Changes In Debt Laws Will Help Pay Off Student Loans
The money market keeps on changing continuously for earning more from lending as well as to make the services better. Similarly, there are also changes made in the debt laws constantly to make sure that the debtors are not deprived or harassed in the process of loaning or during debt collection. The recent changes in the debt laws as formulated and laid by the government have made it easy for the people struggling with their student loan to pay it off easily.
In these days, it is quite expensive to be an average student. If you consider the different studies conducted and the reports published you will see that:
- An average college graduate who took out student loans during their college life and left school found them in debt often ranging over $37,000.
- The picture at the law school arena is even bleaker for a few majors where the average student loan debt for the fresh grads is over $140,616 and
- As far as the medical students are concerned it is the worst as it ranges well and above $161,722 in student loans.
Therefore, starting a new life with such a debt burden on their shoulders, students often find them in the debt hole perpetually, frantically looking for ways to come out of it and get rid of their debts. They look for different debt relief options and go through different debt settlement and debt consolidation reviews to make a choice between the two.
While every approach has its significant pros and cons, it is required that you do some research while you make such a choice.
Fortunately, the law provides a lot of protection to the consumers while taking on debts as well as offers a wide variety of new debt relief programs with a couple being introduced each year. The government does this in an effort to provide the debt seekers with relief.
Therefore, if you are looking for a student loan repayment help these following developments in the debt law will provide you with a lot of hope as well as open up a lot of useful and effective avenues to deal with your student loan debt.
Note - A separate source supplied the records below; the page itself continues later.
(** The row the INSERT of [insertTaskRecord] writes: the columns it does not
    name are NULL, or their default. *)
Definition inserted_row (record : TaskRecord) : TaskRow :=
  MkTaskRow
    (MkTaskCore (rec_Type record) (rec_Source record) (nullableString (rec_TriggeredBy record))
       (nullableString (rec_ServiceName record)) (nullableString (rec_NodeID record))
       (nullableString (rec_LogPath record)) (nullableString (rec_RepoRevision record))
       (nullableString (rec_ResultRevision record))
       (nullableString (rec_AttemptOfTaskID record))
       (Time.rfc3339 (rec_CreatedAt record)) (nullableString (rec_DedupeKey record)))
    (rec_Status record) (nullableString (rec_ParamsJSON record))
    (nullableTime (rec_StartedAt record)) (nullableTime (rec_FinishedAt record))
    (nullableString (rec_ErrorSummary record)) no_exec 0.

Section tasks.
Context `{SQLite}.

(** The unique indexes a new row violates. *)
Definition insert_conflicts (id : string) (row : TaskRow) (t : gmap string TaskRow)
    : list UniqueIndex :=
  (if decide (is_Some (t !! id)) then [Pk_tasks_task_id] else []) ++
  (if decide (index_conflict active_service_key id row t)
   then [Idx_tasks_active_service] else []) ++
  (if decide (index_conflict active_service_instance_key id row t)
   then [Idx_tasks_active_service_instance] else []) ++
  (if decide (index_conflict dedupe_index_key id row t) then [Idx_tasks_dedupe_key] else []).

(** The violation an INSERT INTO tasks reports: the trigger that requires
    the service instance ([missing_instance]), the CHECKs (which the other trigger also raises),
    the unique indexes, the foreign keys at the end of the statement. *)
Definition missing_instance (db : DB) (core : TaskCore) : bool :=
  match tc_service_name core, tc_node_id core with
  | Some s, Some n => negb (bool_decide (is_Some (service_instances db !! (s, n))))
  | _, _ => false
  end.
(** C15: an offer the sweep took back is fenced: after any further calls the
    old execution id can neither acknowledge, renew, report on nor complete
    the task (or any other one). *)
Theorem requeued_offer_fenced s now s' s'' id e taskID t lease uuid nodeID status finished summary :
  reachable s → life_in s id = Some (OfferedTo e) →
  s' = MkState (used_ids s) (SweepExpiredTaskExecutions now (st_db s)).1 →
  life_in s' id = Some Queued → rtc step s' s'' →
  AcknowledgeTaskExecution taskID e t lease (st_db s'') = Err ErrTaskExecutionMismatch ∧
  RenewTaskExecution taskID e t lease (st_db s'') = Err ErrTaskExecutionMismatch ∧
  is_ok (ValidateTaskExecution taskID e nodeID (st_db s'')) = false ∧
  is_ok (CompleteTaskExecution uuid taskID e status finished summary (st_db s'')) = false.
Proof.
  intros Hinv%reachable_inv Hoff Hs' Hq Hrun.
  assert (e ≠ "" ∧ retired e s') as [Hne Hret].
  { unfold life_in in Hoff. apply fmap_Some in Hoff as (r & Hr & Hl).
    destruct (inv_rows _ Hinv _ _ Hr) as [_ Hok].
    assert (He : ex_execution_id (tk_exec r) = Some e).
    { unfold life_of in Hl. destruct Hok as [_ Hok].
      destruct (ex_execution_state (tk_exec r)); [|repeat case_decide; done].
      destruct Hok as ([e' He'] & _). rewrite He' in *. simpl in Hl.
      repeat case_decide; by simplify_eq. }
    destruct (inv_ids _ Hinv) as [Hu Hinj]. destruct (Hu _ _ _ Hr He). subst s'.
    split; [done|]. split; [done|]. intros id' r' Hr' He'. cbn [st_db] in Hr'.
    rewrite Sweep_lookup in Hr'. apply fmap_Some in Hr' as (r0 & Hr0 & ->).
    assert (He0 : ex_execution_id (tk_exec r0) = Some e).
    { revert He'. unfold swept. repeat case_decide; simpl; done. }
    assert (id' = id) as -> by eauto. assert (r0 = r) as -> by congruence.
    unfold life_in in Hq. cbn [st_db] in Hq. rewrite Sweep_lookup, Hr in Hq. simpl in Hq.
    injection Hq as Hq. revert He' Hq. unfold swept.
    repeat case_decide; simpl; try done; intros _ Hq; congruence. }
  assert (Hret' : retired e s'').
  { clear -Hret Hrun. induction Hrun; eauto using retired_step. }
  destruct Hret' as [_ Hno]. split_and!.
  - unfold AcknowledgeTaskExecution.
    match goal with |- context [update_row ?k ?P ?f ?t] =>
      destruct (update_row_cases k P f t) as [(r & Hr & (Hi & _) & _)|[_ ->]] end; [|done].
    by destruct (Hno _ _ Hr).
  - unfold RenewTaskExecution.
    match goal with |- context [update_row ?k ?P ?f ?t] =>
      destruct (update_row_cases k P f t) as [(r & Hr & (Hi & _) & _)|[_ ->]] end; [|done].
    by destruct (Hno _ _ Hr).
  - unfold ValidateTaskExecution, GetTask, getTaskRecord.
    destruct (tasks (st_db s'') !! taskID) as [r|] eqn:Hr; [|done]. simpl.
    rewrite decide_False by tauto. rewrite decide_True; [done|]. right; left.
    intros Heq. apply (Hno _ _ Hr). destruct (ex_execution_id (tk_exec r)); simpl in *; congruence.
  - destruct (CompleteTaskExecution _ _ _ _ _ _ _) as [db'|] eqn:Hc; [|done].
    apply CompleteTaskExecution_Ok in Hc as (_ & [[? _]|[(_ & r & Hr & He & _)|(_ & r & Hr & He & _)]]);
      [done|by destruct (Hno _ _ Hr)..].
Qed.
End theorems.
The introduction on REPAYE
Sometime back in 2016, the government introduced REPAYE as a confidante to all other income driven repayment programs. This is actually the abbreviation of Revised Pay As You Earn. This is an effective program as tit provides a lot of options, opportunities and protection to the borrowers such as:
- It opens repayment backing up to an added 5 million debtors each year
- The borrowers can cap their monthly repayment of student loan at 10% of their discretionary income and
As an added bonus, the borrowers who take up the REPAYE program can now have the opportunity for forgiving any remaining balances. However, to enjoy this benefit you will have to continue making your payments for about 20 years right on time till now.
Moreover, this 20 year limit is made to the undergraduate students and for the graduate students it is 25 years. However, the catch here is that you will need to pay income taxes on the forgiven amount as per the Internal Revenue Service requirement once you exit the program.
A workplace perk
The law also ensures that student loan repayment assistance is now provided as a workplace perk. It was found in a study from the Society for Human Resources Management, SHRM that about 3% of US employers have started offering student loan repayment assistance to their employees as an additional benefit.
- This number is expected to grow as more and more employers are realizing the need for providing such perks to their fresh recruits.
- Inclusion of this specific perk along with other existing packages will also attract more young talent towards the company.
In fact, another recent survey conducted on the student loan benefits by Student Loan Hero showed that about 50% of the respondents valued such student loan repayment perk over a 401(k) employer benefits.
This shows how important such student loan helps have become for the young workers as well as how it will transform the benefits packages provided by the companies all over the country.
State sponsored refinancing options
Changes have also been made in other areas of Federal benefits and new state sponsored refinancing options are introduced when other benefits are exhausted and the requirements tightened for the ever increasing number of fresh graduates with student loan debt. More and more states have started to offer their own student loan refinancing options for the borrowers.
With these refinancing options students with debt can now legally refinance at rates that are as low as 3%, provided they meet the specific requirements to enjoy such benefit.
The primary objective of these programs is to help the students to deter from taking on private loan products. These state run lifeline will help them to stay away from these pricey and often predatory loan products.
Get On Your Feet Loan Forgiveness Program
This is a new program that is introduced this year for the horde of grateful students. This Get On Your Feet in New York is a one-of-a-kind student loan repayment benefit that the states offer.
Though this program has a few limitations in its scope as it is available only to the students residing in New York, this is very useful otherwise. It offers up to 24 months of federal student loan debt relief to all recent college graduates that meet the specific eligibility requirements of the state.
Changes made by the President
President Obama has made a few key changes to the student loan setting during his terms that are undoubtedly very helpful for the students struggling with debt. These new policies are so useful that even the presidential candidates have also started making student loan reform plans some of which are more robust than the others. Some of these changes include:
- Instituting federal student loan refinancing
- Reducing student loan rates and
- Making college free.
However, time will tell whether these changes in legislation will stand the test of time and eliminate this huge problem for good.